Both alternatives that the OP provides also iterate over all the elements of the set. The ArrayList constructor internally invokes toArray() and both toArray() and toArray(Object[]) (implemented in AbstractCollection and not overridden) internally iterate over all the elements of the set. So this answer describes a way to do the same without the overhead of creating temporary arrays and ArrayList objects. So it's a least as fast (if HotSpot can eliminate the temporaries) or faster than both of the OP's suggestions.

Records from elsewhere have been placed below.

(** [setDeadline], with the stage its caller reports. *)
Definition setDeadline (stage : string) : M world unit :=
  let! e := context_err in
  match e with
  | Some e => throw (delivery stage e)
  | None => fun w => (match deadlineErr E (ticks w) with
                      | Some e => Err (delivery stage e) | None => Ok tt end, w)
  end.

(** A step whose error is reported with its stage. *)
Definition at_stage (stage : string) (s : step) : M world unit := fun w =>
  match net s w with
  | (Ok _, w') => (Ok tt, w')
  | (Err e, w') => deliveryContext stage e w'
  end.
Definition operation (stage : string) (s : step) : M world unit :=
  let! _ := setDeadline stage in at_stage stage s.
(** [_ = operation(...)] *)
Definition ignored (m : M world unit) : M world unit := fun w => (Ok tt, snd (m w)).

Fixpoint recipients (l : list Address) : M world unit :=
  match l with
  | [] => ret tt
  | a :: rest => fun w =>
      match operation "recipient" (RcptTo (Address_ a)) w with
      | (Ok _, w') => recipients rest w'
      | (Err e, w') => (Err e, snd (operation "reset" ResetCmd w'))
      end
  end.

(** [data.Write]; an error closes the writer, whose answer is ignored. *)
Definition write_data (bytes : string) : M world unit := fun w =>
  match net (DataWrite bytes) w with
  | (Ok _, w') => (Ok tt, w')
  | (Err e, w') => let '(_, w'') := net DataClose w' in deliveryContext "data" e w''
  end.

Definition Send (render : Message -> result string) (sender : option Sender) (m : Message) : M world unit :=
  match sender with
  | None => throw ErrInvalidConfiguration
  | Some s =>
      let! e := context_err in
      match e with
      | Some e => throw (delivery "dial" e)
      | None =>
          match render m with
          | Err e => throw e
          | Ok encoded =>
              let! _ := at_stage "dial" Dial in
              let! _ := (if tlsMode s =? TLSImplicit
                         then let! _ := setDeadline "tls" in at_stage "tls" (Handshake (tls_config s))
                         else ret tt) in
              let! _ := setDeadline "greeting" in
              let! _ := at_stage "greeting" Greeting in
              let! _ := operation "hello" (Hello (localName s)) in
              let! secured := (if negb (plaintext s) && (tlsMode s =? TLSSTARTTLS)
                               then if starttls E
                                    then let! _ := operation "tls" (StartTLS (tls_config s)) in ret true
                                    else throw (delivery "tls" (Errorf "STARTTLS is unavailable"))
                               else ret (tlsMode s =? TLSImplicit)) in
              let! _ := (if bool_decide (username s = EmptyString) then ret tt
                         else if negb secured then throw ErrInvalidConfiguration
                         else operation "authentication" (Auth (username s) (password s))) in
              let! _ := operation "sender" (MailFrom (Address_ (from m))) in
              let! _ := recipients (to_ m) in
              let! _ := setDeadline "data" in
              let! _ := at_stage "data" DataCmd in
              let! _ := write_data encoded in
              let! _ := at_stage "data" DataClose in
              ignored (operation "quit" Quit)
          end
      end
  end.
End Send.

(** ** What a reader of the wire sees *)

Section Secrecy.
Context (E : smtp_env) (s : Sender).

(** Credentials only ever under TLS, the envelope and the message too unless the sender is
    one for plain text, which has no credentials. *)
Definition allowed (e : entry) : Prop :=
  match what e with
  | Auth _ _ => tls e = true
  | MailFrom _ | RcptTo _ | DataCmd | DataWrite _ => tls e = true \/ plaintext s = true
  | Handshake t | StartTLS t => t = tls_config s
  | _ => True
  end.
Definition clean (w : world) : Prop := Forall allowed (log w).
Definition private (w : world) : Prop := tlsActive w = true \/ plaintext s = true.

(** [m], started in [P], keeps the log clean, and what it returns comes with [Q]. *)
Definition keeps {A} (P : world -> Prop) (m : M world A) (Q : A -> world -> Prop) : Prop :=
  forall w r w', clean w -> P w -> m w = (r, w') -> clean w' /\ (forall a, r = Ok a -> Q a w').

Lemma keeps_bind {A B} P Q R (m : M world A) (k : A -> M world B) :
  keeps P m Q -> (forall a, keeps (Q a) (k a) R) -> keeps P (bindM m k) R.
Proof.
  intros Hm Hk w r w' Hc HP Hrun. unfold bindM in Hrun. destruct (m w) as [[a|e] w1] eqn:Em.
  - destruct (Hm _ _ _ Hc HP Em) as [Hc1 HQ]. by apply (Hk a w1); [|apply HQ|].
  - injection Hrun as <- <-. by destruct (Hm _ _ _ Hc HP Em) as [Hc1 _].
Qed.

Lemma keeps_ret {A} (P : world -> Prop) (a : A) : keeps P (ret a) (fun _ => P).
Proof. intros w r w' Hc HP [= <- <-]. by split; [|intros ? [= <-]]. Qed.

Lemma keeps_throw {A} P e (Q : A -> world -> Prop) : keeps P (throw e) Q.
Proof. intros w r w' Hc _ [= <- <-]. by split. Qed.

Lemma keeps_weaken {A} (P P' : world -> Prop) (Q Q' : A -> world -> Prop) m :
  keeps P m Q -> (forall w, P' w -> P w) -> (forall a w, Q a w -> Q' a w) -> keeps P' m Q'.
Proof. intros Hm HP HQ w r w' Hc HP' Hrun. destruct (Hm w r w' Hc (HP w HP') Hrun). auto. Qed.

(** A predicate of the TLS flag alone that is not lost when TLS starts. *)
Definition stable (P : world -> Prop) : Prop :=
  forall w w', P w -> (tlsActive w = true -> tlsActive w' = true) -> P w'.

Lemma keeps_context P : stable P -> keeps P (context_err E) (fun _ => P).
Proof. intros HP w r w' Hc Hw [= <- <-]. split; [done|]. intros _ _. by eapply HP. Qed.

Lemma keeps_deliveryContext {A} P stage e (Q : A -> world -> Prop) : stable P -> keeps P (deliveryContext E stage e) Q.
Proof. intros HP. eapply keeps_bind; [by apply keeps_context|]. intros o. apply keeps_throw. Qed.

Lemma keeps_setDeadline P stage : stable P -> keeps P (setDeadline E stage) (fun _ => P).
Proof.
  intros HP. eapply keeps_bind; [by apply keeps_context|]. intros [e|]; [apply keeps_throw|].
  intros w r w' Hc Hw. by destruct (deadlineErr E (ticks w)); intros [= <- <-].
Qed.

Lemma keeps_net P st :
  stable P -> (forall w, P w -> allowed {| what := st; tls := tlsActive w; answer := peer E (ticks w) |}) ->
  keeps P (net E st) (fun _ => P).
Proof.
  intros HP Hal w r w' Hc Hw [= <- <-]. split.
  - apply Forall_app. split; [done|]. constructor; [by apply Hal|constructor].
  - intros _ _. eapply HP; [done|]. cbn. intros ->. by destruct st, (peer E (ticks w)).
Qed.

Lemma keeps_at_stage P stage st :
  stable P -> (forall w, P w -> allowed {| what := st; tls := tlsActive w; answer := peer E (ticks w) |}) ->
  keeps P (at_stage E stage st) (fun _ => P).
Proof.
  intros HP Hal w r w' Hc Hw. unfold at_stage. destruct (net E st w) as [o w1] eqn:En.
  destruct (keeps_net P st HP Hal _ _ _ Hc Hw En) as [Hc1 HQ]. destruct o as [u|e].
  - intros [= <- <-]. eauto.
  - by apply (keeps_deliveryContext (fun _ => True) stage e).
Qed.

Lemma keeps_operation P stage st :
  stable P -> (forall w, P w -> allowed {| what := st; tls := tlsActive w; answer := peer E (ticks w) |}) ->
  keeps P (operation E stage st) (fun _ => P).
Proof.
  intros HP Hal. eapply keeps_bind; [by apply keeps_setDeadline|]. intros []. by apply keeps_at_stage.
Qed.

Lemma stable_True : stable (fun _ => True).
Proof. done. Qed.
Lemma stable_private : stable private.
Proof. intros w w' [Ht|Hp] Hi; [left; auto|by right]. Qed.

Hint Resolve stable_True stable_private keeps_ret keeps_throw : smtp.

Lemma private_allowed st w : private w ->
  match st with Auth _ _ | Handshake _ | StartTLS _ => False | _ => True end -> allowed {| what := st; tls := tlsActive w; answer := peer E (ticks w) |}.
Proof. unfold private, allowed. by destruct st. Qed.

Lemma keeps_recipients l : keeps private (recipients E l) (fun _ => private).
Proof.
  induction l as [|a l IH]; [apply keeps_ret|]. intros w r w' Hc Hw. cbn.
  assert (keeps private (operation E "recipient" (RcptTo (Address_ a))) (fun _ => private)) as Hop
    by (apply keeps_operation; [apply stable_private|intros; by apply private_allowed]).
  destruct (operation E "recipient" (RcptTo (Address_ a)) w) as [o w1] eqn:Eo.
  destruct (Hop _ _ _ Hc Hw Eo) as [Hc1 HQ]. destruct o as [u|e]; [apply IH; [done|by eapply HQ]|].
  destruct (operation E "reset" ResetCmd w1) as [o2 w2] eqn:E2. intros [= <- <-]. split; [|done].
  by eapply (keeps_operation (fun _ => True) "reset" ResetCmd stable_True).
Qed.
(* ===== verification/ValidationProps.v ===== *)
(** Validation: reports are safe to send, misconfigured rules are reported and never run,
    lists are validated item by item. *)

From S2P Require Import Prelude GoStrings GoUtf8 PathText Validation.
Local Open Scope Z_scope.

Lemma mapM_is_Some {A B} (f : A -> option B) l : (forall x, x ∈ l -> is_Some (f x)) -> is_Some (mapM f l).
Proof. intros Hf. apply mapM_is_Some_2, Forall_forall. done. Qed.

Section Safety.
Context (isLetter isDigit : Z -> bool).
Notation validPath := (validPath isLetter isDigit).
Notation valid_segment := (valid_segment isLetter isDigit).
Notation Apply := (Apply isLetter isDigit).
Notation Prefix := (Prefix isLetter isDigit).

(** ** Violations that are safe to send *)

Definition violation_ok (v : Violation) : Prop :=
  (Path v = "$" \/ Forall (fun s => valid_segment s = true) (Split (Path v) "."%char)) /\
  validCode (Code v) = true /\ validMessage (Message v) = true.

(** Reports as an application can make them. *)
Inductive made_report : Report -> Prop :=
| made_zero : made_report []
| made_apply T path (input : Input T) rules r : Apply path input rules = Some r -> made_report r
| made_join rs : (forall r, r ∈ rs -> made_report r) -> made_report (JoinReports rs)
| made_prefix r prefix : made_report r -> made_report (Prefix r prefix).

Lemma validPath_segments p :
  validPath p = true -> p <> EmptyString /\ Forall (fun s => valid_segment s = true) (Split p "."%char).
Proof.
  unfold Validation.validPath. case_match eqn:G; [done|]. intros Hs. bool_to_prop.
  split; [naive_solver|]. apply Forall_forall. intros x Hx. rewrite forallb_forall in Hs.
  apply Hs. by apply list_elem_of_In.
Qed.

Lemma segments_nonempty p : Forall (fun s => valid_segment s = true) (Split p "."%char) -> p <> EmptyString.
Proof. intros Hf ->. cbn in Hf. by inversion Hf. Qed.

Lemma joinPath_segments p q :
  Forall (fun s => valid_segment s = true) (Split p "."%char) ->
  q = EmptyString \/ Forall (fun s => valid_segment s = true) (Split q "."%char) ->
  Forall (fun s => valid_segment s = true) (Split (joinPath p q) "."%char).
Proof.
  intros Hp Hq. unfold joinPath. rewrite bool_decide_eq_false_2 by (by apply segments_nonempty).
  case_bool_decide; [done|]. destruct Hq as [?|Hq]; [done|].
  change ("." +:+ q) with (String "." q). rewrite Split_concat. by apply Forall_app.
Qed.

Lemma configurationViolation_ok path m :
  path = "$" \/ Forall (fun s => valid_segment s = true) (Split path "."%char) ->
  validMessage m = true -> violation_ok (configurationViolation path m).
Proof. intros. split_and!; [done|by vm_compute|done]. Qed.

Lemma appendIssues_ok path issues :
  Forall (fun s => valid_segment s = true) (Split path "."%char) ->
  Forall violation_ok (appendIssues isLetter isDigit path issues).
Proof.
  intros Hp. unfold appendIssues. apply Forall_map, Forall_true. intros i. cbn.
  case_match eqn:G; [apply configurationViolation_ok; [by right|by vm_compute]|].
  apply orb_false_iff in G as [G Hm]. apply orb_false_iff in G as [G Hc].
  apply negb_false_iff in G, Hc, Hm. split_and!; try done. right. cbn. apply joinPath_segments; [done|].
  unfold validRelativePath in G. apply orb_true_iff in G as [G|G]; bool_to_prop; [by left|].
  right. by apply validPath_segments.
Qed.

Lemma apply_rule_ok {T} path (input : Input T) rule r :
  Forall (fun s => valid_segment s = true) (Split path "."%char) ->
  apply_rule isLetter isDigit path input rule = Some r -> Forall violation_ok r.
Proof.
  intros Hp. unfold apply_rule. destruct rule as [rl|].
  - destruct (configurationIssues rl) as [[|i iss]|].
    1,3: destruct (Validate rl input); [|done]; intros [= <-]; by apply appendIssues_ok.
    intros [= <-]. exact (appendIssues_ok path (i :: iss) Hp).
  - intros [= <-]. constructor; [|done]. apply configurationViolation_ok; [by right|by vm_compute].
Qed.

Lemma Apply_ok {T} path (input : Input T) rules r : Apply path input rules = Some r -> Forall violation_ok r.
Proof.
  unfold Validation.Apply. destruct (validPath path) eqn:Hp; cbn [negb].
  2:{ intros [= <-]. constructor; [|done]. apply configurationViolation_ok; [by left|by vm_compute]. }
  apply validPath_segments in Hp as [_ Hp]. destruct rules as [|r0 rules].
  { intros [= <-]. constructor; [|done]. apply configurationViolation_ok; [by right|by vm_compute]. }
  destruct (mapM _ (r0 :: rules)) as [rs|] eqn:Hm; [|done]. intros [= <-].
  apply Forall_concat. apply mapM_Some in Hm. apply Forall_forall. intros x Hx.
  destruct (proj1 (list_elem_of_lookup _ _) Hx) as [i Hi].
  destruct (Forall2_lookup_r _ _ _ _ _ Hm Hi) as (rl & _ & Hrl). by eapply apply_rule_ok.
Qed.

Lemma Prefix_ok r prefix : Forall violation_ok r -> Forall violation_ok (Prefix r prefix).
Proof.
  intros Hr. unfold Validation.Prefix. destruct (validPath prefix) eqn:Hp; cbn [negb].
  2:{ constructor; [|done]. apply configurationViolation_ok; [by left|by vm_compute]. }
  apply validPath_segments in Hp as [_ Hp]. apply Forall_map. eapply Forall_impl; [exact Hr|].
  intros v (Hv & Hc & Hm). cbn. split_and!; try done. right. cbn. case_bool_decide; [done|].
  apply joinPath_segments; [done|]. right. by destruct Hv.
Qed.

(** ** Rules that cannot run *)

(** Rules as the package's constructors make them, around application functions that return. *)
Inductive made_rule : forall T, Rule T -> Prop :=
| made_func T (f : Input T -> option (list Issue)) : (forall i, is_Some (f i)) -> made_rule T (RuleFunc (Some f))
| made_custom T (r : Rule T) : (forall i, is_Some (Validate r i)) -> configurationIssues r = None -> made_rule T r
| made_nil T : made_rule T (RuleFunc None)
| made_invalid T m : made_rule T (invalidRule m)
| made_Each T (rules : list (option (Rule T))) :
    (forall r, Some r ∈ rules -> made_rule T r) -> made_rule (list T) (Each rules)
| made_When T c (rules : list (option (Rule T))) :
    (forall r, Some r ∈ rules -> made_rule T r) -> made_rule T (When c rules).

(** A rule with a nil rule, a nil function, bounds out of order or an empty list of rules
    somewhere inside. *)
Inductive wraps : forall T U, (list (option (Rule T)) -> Rule U) -> Prop :=
| wraps_Each T : wraps T (list T) Each
| wraps_When T c : wraps T T (When c).
Inductive broken : forall T, Rule T -> Prop :=
| broken_nil T : broken T (RuleFunc None)
| broken_invalid T m : broken T (invalidRule m)
| no_rules T U w : wraps T U w -> broken U (w [])
| nil_rule T U w rules : wraps T U w -> None ∈ rules -> broken U (w rules)
| bad_rule T U w rules r : wraps T U w -> Some r ∈ rules -> broken T r -> broken U (w rules).

Definition configured {T} (r : Rule T) : Prop := default [] (configurationIssues r) = [].
Definition set_name (v : string) (f : fields) : fields :=
  {| kind := kind f; span := span f; text := text f; name := v; args := args f; context := context f;
     attributes := attributes f; form := form f; formSpan := formSpan f |}.
Definition set_text (v : string) (f : fields) : fields :=
  {| kind := kind f; span := span f; text := v; name := name f; args := args f; context := context f;
     attributes := attributes f; form := form f; formSpan := formSpan f |}.
Definition set_args (v : list argument) (f : fields) : fields :=
  {| kind := kind f; span := span f; text := text f; name := name f; args := v; context := context f;
     attributes := attributes f; form := form f; formSpan := formSpan f |}.
Definition set_attributes (v : option attributeBag) (f : fields) : fields :=
  {| kind := kind f; span := span f; text := text f; name := name f; args := args f; context := context f;
     attributes := v; form := form f; formSpan := formSpan f |}.
Definition set_form (v : string) (s : sourceSpan) (f : fields) : fields :=
  {| kind := kind f; span := span f; text := text f; name := name f; args := args f; context := context f;
     attributes := attributes f; form := v; formSpan := s |}.
Definition set_context (v : list string) (f : fields) : fields :=
  {| kind := kind f; span := span f; text := text f; name := name f; args := args f; context := v;
     attributes := attributes f; form := form f; formSpan := formSpan f |}.
Definition set_end (e : nat) (f : fields) : fields :=
  {| kind := kind f;
     span := {| sp_path := sp_path (span f); sp_start := sp_start (span f); sp_end := e;
                sp_line := sp_line (span f); sp_column := sp_column (span f) |};
     text := text f; name := name f; args := args f; context := context f; attributes := attributes f;
     form := form f; formSpan := formSpan f |}.

Record propDefinition : Type := { p_name : string; required : bool; defaultVal : string; p_span : sourceSpan }.
Record document : Type := {
  path : string; d_name : string; source : string; nodes : list node; extends : string;
  sections : gmap string (list node); extra : list node; component : bool; props : list propDefinition;
  attributeSink : bool
}.

(** ** Directive names *)

Definition directives : list string :=
  ["extends"; "section"; "endsection"; "yield"; "include"; "props"; "component"; "endcomponent"; "slot"; "endslot";
   "if"; "elseif"; "else"; "endif"; "for"; "empty"; "endfor"; "with"; "endwith"; "push"; "endpush"; "stack"; "csrf";
   "method"; "old"; "errors"; "enderrors"; "attributes"].
Definition knownDirective (name : string) : bool := bool_decide (name ∈ directives).
(** [mergeBoundAttributes]; [positions] finds a name in the result so far. *)
Fixpoint merge_loop (ctx : list string) (vs : list boundAttribute) (result : list boundAttribute)
    (positions : gmap string nat) : Prelude.result (list boundAttribute) :=
  match vs with
  | [] => Ok result
  | a :: rest =>
      match positions !! ba_name a with
      | Some index =>
          if bool_decide (ba_name a = "class") then merge_loop ctx rest (alter (fun b => bound_class b (values a)) index result) positions
          else
            let first := match result !! index with Some b => ba_span b | None => no_span end in
            Err (nodeError (ba_span a) ctx ("duplicate non-class attribute " +:+ quote_ (ba_name a) +:+ "; first declared at " +:+
                   sp_path first +:+ ":" +:+ Itoa (sp_line first) +:+ ":" +:+ Itoa (sp_column first)))
      | None => merge_loop ctx rest (result ++ [a]) (<[ba_name a := length result]> positions)
      end
  end.
Definition mergeBoundAttributes (target vs : list boundAttribute) (ctx : list string) : Prelude.result (list boundAttribute) :=
  merge_loop ctx vs target
    (fold_left (fun m p => <[p.1 := p.2]> m) (zip (ba_name <$> target) (seq 0 (length target))) ∅).

Definition lift {A} (r : Prelude.result A) : C A := match r with Ok a => cret a | Err e => cthrow e end.

(** Each entry of a bag is bound to a variable and merged into the attributes so far. *)
Definition bind_entries (bag : attributeBag) (bindings : gmap string string) (prefix : string) (ctx : list string)
    (start : list boundAttribute) : C (list boundAttribute) :=
  cfold (fun '(index, spec) result =>
    let var := prefix +:+ Itoa (Z.of_nat index + 1) in
    act _ := append_ ("{{" +:+ var +:+ " := " +:+ rewriteVariables (at_value spec) bindings +:+ "}}") (at_span spec)
               (ctx ++ ["attribute " +:+ at_name spec]) in
    lift (mergeBoundAttributes result
      [{| ba_name := at_name spec; values := [{| variable := var; bv_span := at_span spec |}]; ba_span := at_span spec |}] ctx))
    (zip (seq 0 (length (entries bag))) (entries bag)) start.

Definition class_part (classWritten : string) (part : boundAttributeValue) : string :=
  "{{if " +:+ variable part +:+ "}}{{if " +:+ classWritten +:+ "}} {{end}}{{" +:+ variable part +:+ "}}{{" +:+ classWritten +:+ " = true}}{{end}}".
Lemma extends_over {A} (k k' : list node -> C A) b :
  (forall ns, extends_ (k ns) (k' ns)) -> extends_ (act body := read_branch b in k body) (act body := read_branch b in k' body).
Proof. intros Hk. apply grows_bind; [apply extends_refl|done]. Qed.
Lemma extends_rewrite (k k' : list node -> C (list node)) bs :
  (forall ns, extends_ (k ns) (k' ns)) ->
  extends_ (each (fun b => act body := read_branch b in act body := k body in write_branch b body) bs)
           (each (fun b => act body := read_branch b in act body := k' body in write_branch b body) bs).
Proof.
  intros Hk. apply extends_each. intros b. apply extends_over. intros body. apply grows_bind; [done|]. intros ?. apply extends_refl.
Qed.

Lemma annotate_more n ns ctx : extends_ (annotateNodes n ns ctx) (annotateNodes (S n) ns ctx).
Proof.
  revert ns; induction n as [|n IH]; intros ns; [apply extends_exhausted|]. refine (grows_mapM _ _ _ _). intros [f ch bs alt].
  do 2 (apply grows_bind; [apply IH|intros ?]). apply grows_bind; [by apply extends_rewrite|]. intros ?. apply extends_refl.
Qed.
Lemma substitute_more n ns secs allowOpen root resolving :
  extends_ (substituteYields isPrint docs n ns secs allowOpen root resolving)
           (substituteYields isPrint docs (S n) ns secs allowOpen root resolving).
Proof.
  revert ns resolving; induction n as [|n IH]; intros ns resolving; [apply extends_exhausted|].
  refine (grows_bind _ _ _ _ (grows_mapM _ _ _ _) _); [|intros ?; apply extends_refl]. intros [f ch bs alt].
  destruct (bool_decide (kind f = nodeYield)).
  - destruct (secs !! name f) as [body|]; [|apply extends_refl]. destruct (bool_decide _); [apply extends_refl|].
    apply grows_bind; [apply annotate_more|]. intros ?. apply IH.
  - do 2 (apply grows_bind; [apply IH|intros ?]). apply grows_bind; [apply extends_rewrite; intros ?; apply IH|]. intros ?. apply extends_refl.
Qed.
Lemma resolve_more n depth name inherited stack allowOpen root lctx :
  extends_ (resolve isPrint docs n depth name inherited stack allowOpen root lctx)
           (resolve isPrint docs (S n) depth name inherited stack allowOpen root lctx).
Proof.
  revert name inherited stack lctx; induction depth as [|d IH]; intros name inherited stack lctx; [apply extends_refl|].
  cbn [resolve]. destruct (docs !! name) as [doc|]; [|apply extends_refl]. destruct (bool_decide (name ∈ stack)); [apply extends_refl|].
  destruct (negb _).
  - destruct (docs !! extends doc) as [parent|]; [|apply extends_refl]. destruct (component parent); [apply extends_refl|].
    apply grows_bind; [apply IH|]. intros ?. apply extends_refl.
  - apply grows_bind; [apply annotate_more|]. intros ?. apply substitute_more.
Qed.
Lemma collect_more n ns st : extends_ (collectStacks n ns st) (collectStacks (S n) ns st).
Proof.
  revert ns st; induction n as [|n IH]; intros ns st; [apply extends_exhausted|]. refine (extends_fold _ _ _ _ _). intros [f ch bs alt] st'.
  destruct (bool_decide _); [apply extends_refl|]. apply grows_bind; [apply IH|]. intros s1. apply grows_bind; [|intros s2; apply IH].
  apply extends_fold. intros b s2. apply extends_over. intros body. apply IH.
Qed.
Lemma slot_definitions_more n ns found : extends_ (collectSlotDefinitions n ns found) (collectSlotDefinitions (S n) ns found).
Proof.
  revert ns found; induction n as [|n IH]; intros ns found; [apply extends_exhausted|].
  assert (forall ms (acc : option fields * gset string), extends_
    (match acc with (Some d, found) => cret (Some d, found) | (None, found) => collectSlotDefinitions n ms found end)
    (match acc with (Some d, found) => cret (Some d, found) | (None, found) => collectSlotDefinitions (S n) ms found end)) as Hover
    by (intros ms [[d|] fd]; [apply extends_refl|apply IH]).
  refine (extends_fold _ _ _ _ _). intros [f ch bs alt] [[d|] fd]; [apply extends_refl|].
  destruct (bool_decide (kind f = nodeComponent)); [apply extends_refl|]. destruct (bool_decide (kind f = nodeSlot)); [apply extends_refl|].
  apply grows_bind; [apply IH|]. intros a1. apply grows_bind; [|intros a2; apply Hover].
  apply extends_fold. intros b a2. apply extends_over. intros body. apply Hover.
Qed.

Nir Alfasi almost 10 years

@ErwinBolwidt as I wrote on my second comment - all the solutions provided on this page are O(n). If you claim that one of them is faster you should prove your claim by benchmarking the three...
Erwin Bolwidt almost 10 years

No you don't. Please read my comment. Since the two methods suggested by the OP do exactly what @Juvanis does, plus more (allocate object and array) then you can prove that Juvanis solution does less work, which is a good definition of "more efficient".Btw you brought in the big-O notation, the OP never mentioned it.